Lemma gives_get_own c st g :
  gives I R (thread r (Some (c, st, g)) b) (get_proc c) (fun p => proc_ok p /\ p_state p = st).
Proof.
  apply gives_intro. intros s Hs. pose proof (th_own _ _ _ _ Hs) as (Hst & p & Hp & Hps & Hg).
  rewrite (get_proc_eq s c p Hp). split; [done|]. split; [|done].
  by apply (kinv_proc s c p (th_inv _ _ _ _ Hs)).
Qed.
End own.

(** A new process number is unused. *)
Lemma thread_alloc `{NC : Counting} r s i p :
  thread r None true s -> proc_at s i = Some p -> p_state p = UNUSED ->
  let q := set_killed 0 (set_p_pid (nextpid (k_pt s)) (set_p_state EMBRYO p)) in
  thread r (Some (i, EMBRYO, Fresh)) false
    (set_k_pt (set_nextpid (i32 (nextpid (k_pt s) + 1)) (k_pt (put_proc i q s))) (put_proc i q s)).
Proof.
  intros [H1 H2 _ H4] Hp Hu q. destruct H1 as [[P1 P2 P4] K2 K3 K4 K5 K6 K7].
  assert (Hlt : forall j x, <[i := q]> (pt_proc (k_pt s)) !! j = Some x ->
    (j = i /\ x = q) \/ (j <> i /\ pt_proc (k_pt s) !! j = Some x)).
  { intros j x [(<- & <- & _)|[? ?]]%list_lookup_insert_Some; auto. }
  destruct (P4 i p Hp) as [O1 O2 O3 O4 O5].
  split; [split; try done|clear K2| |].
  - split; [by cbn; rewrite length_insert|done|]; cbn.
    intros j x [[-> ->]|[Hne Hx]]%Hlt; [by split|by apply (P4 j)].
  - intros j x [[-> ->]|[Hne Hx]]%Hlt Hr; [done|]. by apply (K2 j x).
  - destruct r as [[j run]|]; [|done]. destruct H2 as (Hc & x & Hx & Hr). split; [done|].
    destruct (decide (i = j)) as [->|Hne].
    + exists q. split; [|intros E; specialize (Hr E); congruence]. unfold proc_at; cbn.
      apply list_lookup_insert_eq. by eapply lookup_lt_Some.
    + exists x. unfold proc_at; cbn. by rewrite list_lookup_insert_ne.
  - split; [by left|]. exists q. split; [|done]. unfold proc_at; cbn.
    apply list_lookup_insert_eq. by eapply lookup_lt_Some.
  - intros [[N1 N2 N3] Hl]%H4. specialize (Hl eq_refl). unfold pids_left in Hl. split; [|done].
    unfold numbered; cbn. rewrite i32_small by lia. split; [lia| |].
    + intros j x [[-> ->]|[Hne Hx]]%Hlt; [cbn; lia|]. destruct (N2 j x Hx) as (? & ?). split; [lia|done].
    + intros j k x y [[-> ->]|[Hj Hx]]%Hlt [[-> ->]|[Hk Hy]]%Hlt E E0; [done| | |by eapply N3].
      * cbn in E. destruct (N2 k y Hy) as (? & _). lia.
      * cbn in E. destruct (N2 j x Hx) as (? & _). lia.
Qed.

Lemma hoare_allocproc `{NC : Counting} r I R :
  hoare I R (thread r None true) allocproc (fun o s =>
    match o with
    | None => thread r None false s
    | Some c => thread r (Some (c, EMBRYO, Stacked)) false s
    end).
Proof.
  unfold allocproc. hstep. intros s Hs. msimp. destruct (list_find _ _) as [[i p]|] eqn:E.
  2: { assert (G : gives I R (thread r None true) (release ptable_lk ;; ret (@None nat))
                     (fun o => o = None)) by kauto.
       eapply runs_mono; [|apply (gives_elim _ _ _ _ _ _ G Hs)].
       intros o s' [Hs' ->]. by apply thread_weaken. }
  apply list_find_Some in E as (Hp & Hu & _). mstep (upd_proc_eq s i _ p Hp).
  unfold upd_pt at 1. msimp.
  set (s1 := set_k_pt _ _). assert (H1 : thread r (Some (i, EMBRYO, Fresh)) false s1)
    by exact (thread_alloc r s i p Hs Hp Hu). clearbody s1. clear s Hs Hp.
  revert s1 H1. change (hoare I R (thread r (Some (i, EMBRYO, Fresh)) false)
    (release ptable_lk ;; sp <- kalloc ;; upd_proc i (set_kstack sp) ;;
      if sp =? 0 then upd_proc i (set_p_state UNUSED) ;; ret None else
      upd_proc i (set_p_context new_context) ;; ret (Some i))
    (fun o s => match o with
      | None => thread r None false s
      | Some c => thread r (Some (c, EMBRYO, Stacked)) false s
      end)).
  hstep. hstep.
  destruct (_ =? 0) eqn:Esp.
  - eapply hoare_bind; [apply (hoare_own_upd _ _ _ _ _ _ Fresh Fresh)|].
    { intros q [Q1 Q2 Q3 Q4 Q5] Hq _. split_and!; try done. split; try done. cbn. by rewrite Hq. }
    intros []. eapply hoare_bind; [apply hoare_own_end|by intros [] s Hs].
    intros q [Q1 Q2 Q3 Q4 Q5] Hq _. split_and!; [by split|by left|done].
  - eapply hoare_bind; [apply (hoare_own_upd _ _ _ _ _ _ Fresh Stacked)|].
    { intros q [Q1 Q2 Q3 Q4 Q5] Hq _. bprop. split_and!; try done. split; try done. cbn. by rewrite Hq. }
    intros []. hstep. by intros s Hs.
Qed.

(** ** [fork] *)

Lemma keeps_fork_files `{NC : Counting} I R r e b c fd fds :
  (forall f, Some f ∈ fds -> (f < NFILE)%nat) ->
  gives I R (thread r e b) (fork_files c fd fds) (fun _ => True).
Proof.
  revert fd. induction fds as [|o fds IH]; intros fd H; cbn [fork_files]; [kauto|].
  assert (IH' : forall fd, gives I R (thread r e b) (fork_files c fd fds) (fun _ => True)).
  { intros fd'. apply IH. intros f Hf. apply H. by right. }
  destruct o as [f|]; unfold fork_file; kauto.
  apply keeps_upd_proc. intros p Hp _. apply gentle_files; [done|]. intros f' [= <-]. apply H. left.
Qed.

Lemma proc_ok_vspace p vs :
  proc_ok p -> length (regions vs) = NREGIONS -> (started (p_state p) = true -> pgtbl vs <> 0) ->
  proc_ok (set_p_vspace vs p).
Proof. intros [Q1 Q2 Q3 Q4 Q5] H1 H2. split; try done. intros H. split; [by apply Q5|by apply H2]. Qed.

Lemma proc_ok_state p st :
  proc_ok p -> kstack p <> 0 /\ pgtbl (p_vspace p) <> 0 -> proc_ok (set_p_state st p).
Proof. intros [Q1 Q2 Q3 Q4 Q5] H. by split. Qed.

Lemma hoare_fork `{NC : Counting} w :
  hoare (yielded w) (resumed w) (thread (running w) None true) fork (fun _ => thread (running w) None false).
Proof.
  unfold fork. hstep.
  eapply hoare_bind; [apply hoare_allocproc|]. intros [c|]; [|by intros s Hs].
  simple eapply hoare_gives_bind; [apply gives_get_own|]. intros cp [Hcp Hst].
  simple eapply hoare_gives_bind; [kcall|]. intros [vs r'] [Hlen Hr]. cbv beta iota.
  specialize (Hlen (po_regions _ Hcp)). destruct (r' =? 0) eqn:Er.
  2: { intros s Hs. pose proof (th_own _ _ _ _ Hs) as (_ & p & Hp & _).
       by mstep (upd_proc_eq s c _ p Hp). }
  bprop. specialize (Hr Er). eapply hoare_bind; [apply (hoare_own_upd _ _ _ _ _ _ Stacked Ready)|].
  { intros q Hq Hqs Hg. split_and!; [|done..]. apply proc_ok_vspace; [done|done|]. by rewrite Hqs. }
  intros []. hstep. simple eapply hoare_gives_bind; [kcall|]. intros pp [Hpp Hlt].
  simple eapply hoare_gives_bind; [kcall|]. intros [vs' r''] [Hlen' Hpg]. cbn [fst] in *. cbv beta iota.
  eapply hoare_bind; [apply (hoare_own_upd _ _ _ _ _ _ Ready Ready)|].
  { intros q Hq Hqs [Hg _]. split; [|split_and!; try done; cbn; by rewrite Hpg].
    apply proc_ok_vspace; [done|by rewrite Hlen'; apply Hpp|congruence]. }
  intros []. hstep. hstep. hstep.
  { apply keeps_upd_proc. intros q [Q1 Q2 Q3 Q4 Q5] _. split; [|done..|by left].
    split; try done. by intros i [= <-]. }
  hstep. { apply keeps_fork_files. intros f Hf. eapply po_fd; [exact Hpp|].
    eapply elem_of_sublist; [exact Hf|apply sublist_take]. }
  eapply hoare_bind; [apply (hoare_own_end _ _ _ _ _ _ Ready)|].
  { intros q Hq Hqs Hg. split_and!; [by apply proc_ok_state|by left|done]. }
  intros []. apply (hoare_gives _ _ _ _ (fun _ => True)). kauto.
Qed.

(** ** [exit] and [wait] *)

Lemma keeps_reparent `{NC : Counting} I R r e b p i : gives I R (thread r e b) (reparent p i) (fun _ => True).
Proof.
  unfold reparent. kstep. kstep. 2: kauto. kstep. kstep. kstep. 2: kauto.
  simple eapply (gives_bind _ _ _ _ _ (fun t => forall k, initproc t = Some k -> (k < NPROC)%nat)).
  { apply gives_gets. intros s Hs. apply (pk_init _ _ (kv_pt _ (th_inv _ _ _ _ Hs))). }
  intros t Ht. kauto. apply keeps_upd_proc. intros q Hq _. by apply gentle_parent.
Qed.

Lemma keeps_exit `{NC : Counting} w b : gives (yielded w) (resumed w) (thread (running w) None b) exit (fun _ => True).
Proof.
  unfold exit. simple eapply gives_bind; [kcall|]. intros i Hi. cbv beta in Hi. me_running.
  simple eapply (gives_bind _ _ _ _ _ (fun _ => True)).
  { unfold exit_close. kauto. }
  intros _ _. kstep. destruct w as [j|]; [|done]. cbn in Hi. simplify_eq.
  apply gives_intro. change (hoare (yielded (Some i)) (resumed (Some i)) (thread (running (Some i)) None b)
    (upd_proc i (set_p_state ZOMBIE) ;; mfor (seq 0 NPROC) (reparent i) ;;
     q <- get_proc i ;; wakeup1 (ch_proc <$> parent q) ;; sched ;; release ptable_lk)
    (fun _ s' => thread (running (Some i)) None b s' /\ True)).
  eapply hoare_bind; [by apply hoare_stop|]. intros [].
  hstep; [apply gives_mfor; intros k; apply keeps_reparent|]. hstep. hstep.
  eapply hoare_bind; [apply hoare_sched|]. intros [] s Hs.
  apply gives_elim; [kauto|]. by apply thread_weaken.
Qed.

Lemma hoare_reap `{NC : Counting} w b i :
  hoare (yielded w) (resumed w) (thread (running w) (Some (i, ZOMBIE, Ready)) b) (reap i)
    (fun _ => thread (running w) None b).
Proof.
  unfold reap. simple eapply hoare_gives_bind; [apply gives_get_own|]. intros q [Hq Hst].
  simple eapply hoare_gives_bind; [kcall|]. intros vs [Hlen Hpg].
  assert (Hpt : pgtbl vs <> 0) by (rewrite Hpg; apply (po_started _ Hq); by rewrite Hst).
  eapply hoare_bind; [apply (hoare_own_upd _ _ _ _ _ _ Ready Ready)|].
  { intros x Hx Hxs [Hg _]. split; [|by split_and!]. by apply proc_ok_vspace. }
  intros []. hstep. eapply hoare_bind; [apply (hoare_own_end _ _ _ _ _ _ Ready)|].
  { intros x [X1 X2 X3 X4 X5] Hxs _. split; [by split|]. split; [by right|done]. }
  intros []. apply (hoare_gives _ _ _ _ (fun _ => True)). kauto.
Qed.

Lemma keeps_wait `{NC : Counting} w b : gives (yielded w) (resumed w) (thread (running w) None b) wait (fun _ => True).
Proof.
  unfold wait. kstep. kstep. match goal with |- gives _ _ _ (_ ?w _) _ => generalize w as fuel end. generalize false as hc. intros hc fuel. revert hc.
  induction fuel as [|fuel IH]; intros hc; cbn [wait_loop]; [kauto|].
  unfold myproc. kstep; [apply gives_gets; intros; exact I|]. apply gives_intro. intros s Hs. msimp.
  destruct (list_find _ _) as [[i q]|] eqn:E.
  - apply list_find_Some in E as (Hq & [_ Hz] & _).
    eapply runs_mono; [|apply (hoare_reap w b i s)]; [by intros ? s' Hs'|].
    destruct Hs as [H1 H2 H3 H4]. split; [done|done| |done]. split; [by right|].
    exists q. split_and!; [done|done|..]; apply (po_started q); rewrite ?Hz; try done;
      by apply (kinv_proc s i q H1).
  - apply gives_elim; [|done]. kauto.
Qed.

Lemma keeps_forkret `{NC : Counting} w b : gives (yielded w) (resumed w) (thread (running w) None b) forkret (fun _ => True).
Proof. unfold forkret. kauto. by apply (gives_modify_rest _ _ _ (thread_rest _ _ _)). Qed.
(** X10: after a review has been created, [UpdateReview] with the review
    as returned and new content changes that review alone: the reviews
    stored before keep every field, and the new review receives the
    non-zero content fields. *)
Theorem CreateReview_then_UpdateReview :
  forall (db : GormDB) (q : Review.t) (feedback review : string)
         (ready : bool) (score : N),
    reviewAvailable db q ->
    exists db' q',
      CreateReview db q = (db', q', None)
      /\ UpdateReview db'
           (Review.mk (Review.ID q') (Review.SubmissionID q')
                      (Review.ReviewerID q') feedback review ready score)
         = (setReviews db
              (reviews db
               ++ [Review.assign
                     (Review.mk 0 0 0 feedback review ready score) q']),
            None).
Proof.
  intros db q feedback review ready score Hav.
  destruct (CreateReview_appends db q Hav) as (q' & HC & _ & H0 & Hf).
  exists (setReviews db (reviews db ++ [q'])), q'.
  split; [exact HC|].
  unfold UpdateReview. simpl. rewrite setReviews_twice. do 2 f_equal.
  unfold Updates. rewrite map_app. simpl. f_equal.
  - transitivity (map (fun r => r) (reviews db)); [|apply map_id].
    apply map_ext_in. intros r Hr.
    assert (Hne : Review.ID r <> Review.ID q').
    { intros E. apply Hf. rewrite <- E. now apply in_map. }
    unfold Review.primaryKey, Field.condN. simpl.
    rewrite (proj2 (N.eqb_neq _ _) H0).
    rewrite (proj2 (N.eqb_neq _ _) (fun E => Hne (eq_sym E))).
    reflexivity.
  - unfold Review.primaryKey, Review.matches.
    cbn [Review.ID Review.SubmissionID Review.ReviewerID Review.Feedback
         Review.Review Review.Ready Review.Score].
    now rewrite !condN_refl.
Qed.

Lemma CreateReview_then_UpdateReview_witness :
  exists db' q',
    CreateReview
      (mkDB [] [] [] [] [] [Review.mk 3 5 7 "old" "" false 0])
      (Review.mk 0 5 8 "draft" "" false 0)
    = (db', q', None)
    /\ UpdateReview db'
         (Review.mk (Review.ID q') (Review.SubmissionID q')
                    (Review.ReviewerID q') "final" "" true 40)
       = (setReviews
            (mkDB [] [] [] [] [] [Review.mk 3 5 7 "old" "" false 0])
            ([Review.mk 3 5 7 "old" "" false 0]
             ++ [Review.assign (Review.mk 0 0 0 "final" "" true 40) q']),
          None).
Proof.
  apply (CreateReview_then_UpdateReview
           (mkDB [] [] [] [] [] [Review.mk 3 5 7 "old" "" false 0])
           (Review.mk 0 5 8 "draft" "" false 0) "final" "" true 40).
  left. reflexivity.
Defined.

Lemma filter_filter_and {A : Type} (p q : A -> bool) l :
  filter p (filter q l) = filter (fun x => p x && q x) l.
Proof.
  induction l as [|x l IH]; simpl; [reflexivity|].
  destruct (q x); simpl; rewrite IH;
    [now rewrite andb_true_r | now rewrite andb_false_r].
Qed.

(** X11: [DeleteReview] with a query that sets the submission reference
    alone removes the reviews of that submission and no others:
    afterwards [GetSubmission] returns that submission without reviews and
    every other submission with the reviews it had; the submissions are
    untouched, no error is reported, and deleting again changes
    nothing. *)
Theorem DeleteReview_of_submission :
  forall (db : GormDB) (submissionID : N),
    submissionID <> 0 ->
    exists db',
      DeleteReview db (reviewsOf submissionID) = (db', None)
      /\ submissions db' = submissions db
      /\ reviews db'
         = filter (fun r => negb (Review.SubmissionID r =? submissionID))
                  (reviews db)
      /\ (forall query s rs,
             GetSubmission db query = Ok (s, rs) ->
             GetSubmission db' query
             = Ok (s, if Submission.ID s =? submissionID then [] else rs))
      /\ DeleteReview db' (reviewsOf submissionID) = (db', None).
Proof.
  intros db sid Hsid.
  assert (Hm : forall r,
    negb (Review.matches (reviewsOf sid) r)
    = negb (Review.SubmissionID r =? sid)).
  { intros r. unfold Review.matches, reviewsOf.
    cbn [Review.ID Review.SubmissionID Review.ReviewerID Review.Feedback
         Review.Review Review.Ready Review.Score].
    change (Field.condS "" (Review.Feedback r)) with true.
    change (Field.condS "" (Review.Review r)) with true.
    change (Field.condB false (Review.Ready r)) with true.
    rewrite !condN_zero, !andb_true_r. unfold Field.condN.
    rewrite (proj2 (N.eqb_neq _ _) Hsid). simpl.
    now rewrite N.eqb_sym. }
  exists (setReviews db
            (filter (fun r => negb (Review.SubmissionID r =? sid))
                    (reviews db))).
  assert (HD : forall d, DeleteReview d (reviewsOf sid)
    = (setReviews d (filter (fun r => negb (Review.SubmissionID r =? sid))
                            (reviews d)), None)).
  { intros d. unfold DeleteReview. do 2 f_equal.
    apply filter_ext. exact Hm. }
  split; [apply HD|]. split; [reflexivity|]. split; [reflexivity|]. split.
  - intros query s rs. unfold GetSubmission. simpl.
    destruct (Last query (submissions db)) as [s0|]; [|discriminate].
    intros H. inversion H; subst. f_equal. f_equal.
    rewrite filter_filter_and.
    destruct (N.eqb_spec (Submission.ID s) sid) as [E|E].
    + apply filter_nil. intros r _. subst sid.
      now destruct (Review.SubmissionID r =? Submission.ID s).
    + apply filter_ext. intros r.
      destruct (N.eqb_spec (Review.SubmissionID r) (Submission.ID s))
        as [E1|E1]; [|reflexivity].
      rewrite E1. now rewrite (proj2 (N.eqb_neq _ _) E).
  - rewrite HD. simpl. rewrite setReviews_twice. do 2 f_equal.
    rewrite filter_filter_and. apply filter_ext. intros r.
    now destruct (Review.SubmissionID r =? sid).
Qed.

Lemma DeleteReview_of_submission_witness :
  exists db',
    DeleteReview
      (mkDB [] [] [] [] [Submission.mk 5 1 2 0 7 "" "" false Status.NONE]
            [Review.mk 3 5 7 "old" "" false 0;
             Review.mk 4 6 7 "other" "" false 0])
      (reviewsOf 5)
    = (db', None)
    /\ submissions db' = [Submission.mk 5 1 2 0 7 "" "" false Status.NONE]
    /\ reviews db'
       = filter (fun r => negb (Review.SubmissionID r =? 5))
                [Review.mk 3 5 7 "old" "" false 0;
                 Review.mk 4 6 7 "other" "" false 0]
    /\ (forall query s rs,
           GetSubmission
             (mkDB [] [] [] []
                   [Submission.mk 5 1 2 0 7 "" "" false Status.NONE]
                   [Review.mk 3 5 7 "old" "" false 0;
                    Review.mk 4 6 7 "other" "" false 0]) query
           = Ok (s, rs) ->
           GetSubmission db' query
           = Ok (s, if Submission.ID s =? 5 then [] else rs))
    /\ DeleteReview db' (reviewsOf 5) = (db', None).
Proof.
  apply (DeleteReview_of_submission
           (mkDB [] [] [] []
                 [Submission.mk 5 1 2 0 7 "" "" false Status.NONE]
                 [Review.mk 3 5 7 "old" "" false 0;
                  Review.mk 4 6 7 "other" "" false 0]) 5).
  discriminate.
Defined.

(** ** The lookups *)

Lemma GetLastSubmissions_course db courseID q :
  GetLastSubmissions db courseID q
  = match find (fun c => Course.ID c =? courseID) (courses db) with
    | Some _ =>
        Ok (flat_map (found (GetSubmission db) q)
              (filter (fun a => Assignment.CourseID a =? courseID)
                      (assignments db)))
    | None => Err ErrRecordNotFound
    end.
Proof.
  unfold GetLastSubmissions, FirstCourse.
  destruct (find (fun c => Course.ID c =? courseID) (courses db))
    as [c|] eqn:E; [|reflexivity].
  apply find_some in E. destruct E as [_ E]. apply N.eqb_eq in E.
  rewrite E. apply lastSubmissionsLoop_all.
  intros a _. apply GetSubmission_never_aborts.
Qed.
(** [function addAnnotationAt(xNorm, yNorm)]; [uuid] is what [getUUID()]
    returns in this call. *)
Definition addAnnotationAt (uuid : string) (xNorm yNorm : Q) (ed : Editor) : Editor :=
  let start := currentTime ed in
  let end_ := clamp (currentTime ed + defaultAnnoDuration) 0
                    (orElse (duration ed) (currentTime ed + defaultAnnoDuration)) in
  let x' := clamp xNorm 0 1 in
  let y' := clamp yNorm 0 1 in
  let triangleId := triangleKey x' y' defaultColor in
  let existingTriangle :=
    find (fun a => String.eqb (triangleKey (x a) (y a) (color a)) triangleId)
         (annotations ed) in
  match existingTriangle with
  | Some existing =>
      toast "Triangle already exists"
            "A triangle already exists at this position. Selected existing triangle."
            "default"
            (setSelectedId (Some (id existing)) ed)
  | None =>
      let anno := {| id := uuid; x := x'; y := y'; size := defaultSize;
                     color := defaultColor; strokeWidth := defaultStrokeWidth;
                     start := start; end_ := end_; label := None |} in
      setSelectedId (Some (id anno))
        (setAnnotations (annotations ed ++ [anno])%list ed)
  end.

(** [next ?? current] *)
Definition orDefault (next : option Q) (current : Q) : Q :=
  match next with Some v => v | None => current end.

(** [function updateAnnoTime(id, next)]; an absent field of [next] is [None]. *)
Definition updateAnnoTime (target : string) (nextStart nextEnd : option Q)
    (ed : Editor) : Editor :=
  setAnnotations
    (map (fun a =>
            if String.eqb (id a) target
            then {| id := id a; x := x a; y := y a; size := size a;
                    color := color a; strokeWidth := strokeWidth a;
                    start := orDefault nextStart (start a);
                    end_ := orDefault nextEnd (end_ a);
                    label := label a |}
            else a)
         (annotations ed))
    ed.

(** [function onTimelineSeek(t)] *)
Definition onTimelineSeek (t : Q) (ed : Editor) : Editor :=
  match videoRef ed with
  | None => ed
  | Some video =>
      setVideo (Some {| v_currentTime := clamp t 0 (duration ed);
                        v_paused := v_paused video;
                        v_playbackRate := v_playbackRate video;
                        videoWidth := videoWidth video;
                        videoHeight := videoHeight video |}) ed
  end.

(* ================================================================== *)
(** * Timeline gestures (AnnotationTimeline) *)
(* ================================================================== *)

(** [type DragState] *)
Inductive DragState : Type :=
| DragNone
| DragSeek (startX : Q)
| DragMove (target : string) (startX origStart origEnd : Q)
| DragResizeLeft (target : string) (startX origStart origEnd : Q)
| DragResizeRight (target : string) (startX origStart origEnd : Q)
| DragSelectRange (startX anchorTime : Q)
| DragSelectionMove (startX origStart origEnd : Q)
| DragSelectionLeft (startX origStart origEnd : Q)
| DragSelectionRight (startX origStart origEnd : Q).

**Work instruction**
Restate the records above verbatim up to and including the line containing "thread r None true s".

**Finished exercise**
Lemma gives_get_own c st g :
  gives I R (thread r (Some (c, st, g)) b) (get_proc c) (fun p => proc_ok p /\ p_state p = st).
Proof.
  apply gives_intro. intros s Hs. pose proof (th_own _ _ _ _ Hs) as (Hst & p & Hp & Hps & Hg).
  rewrite (get_proc_eq s c p Hp). split; [done|]. split; [|done].
  by apply (kinv_proc s c p (th_inv _ _ _ _ Hs)).
Qed.
End own.

(** A new process number is unused. *)
Lemma thread_alloc `{NC : Counting} r s i p :
  thread r None true s -> proc_at s i = Some p -> p_state p = UNUSED ->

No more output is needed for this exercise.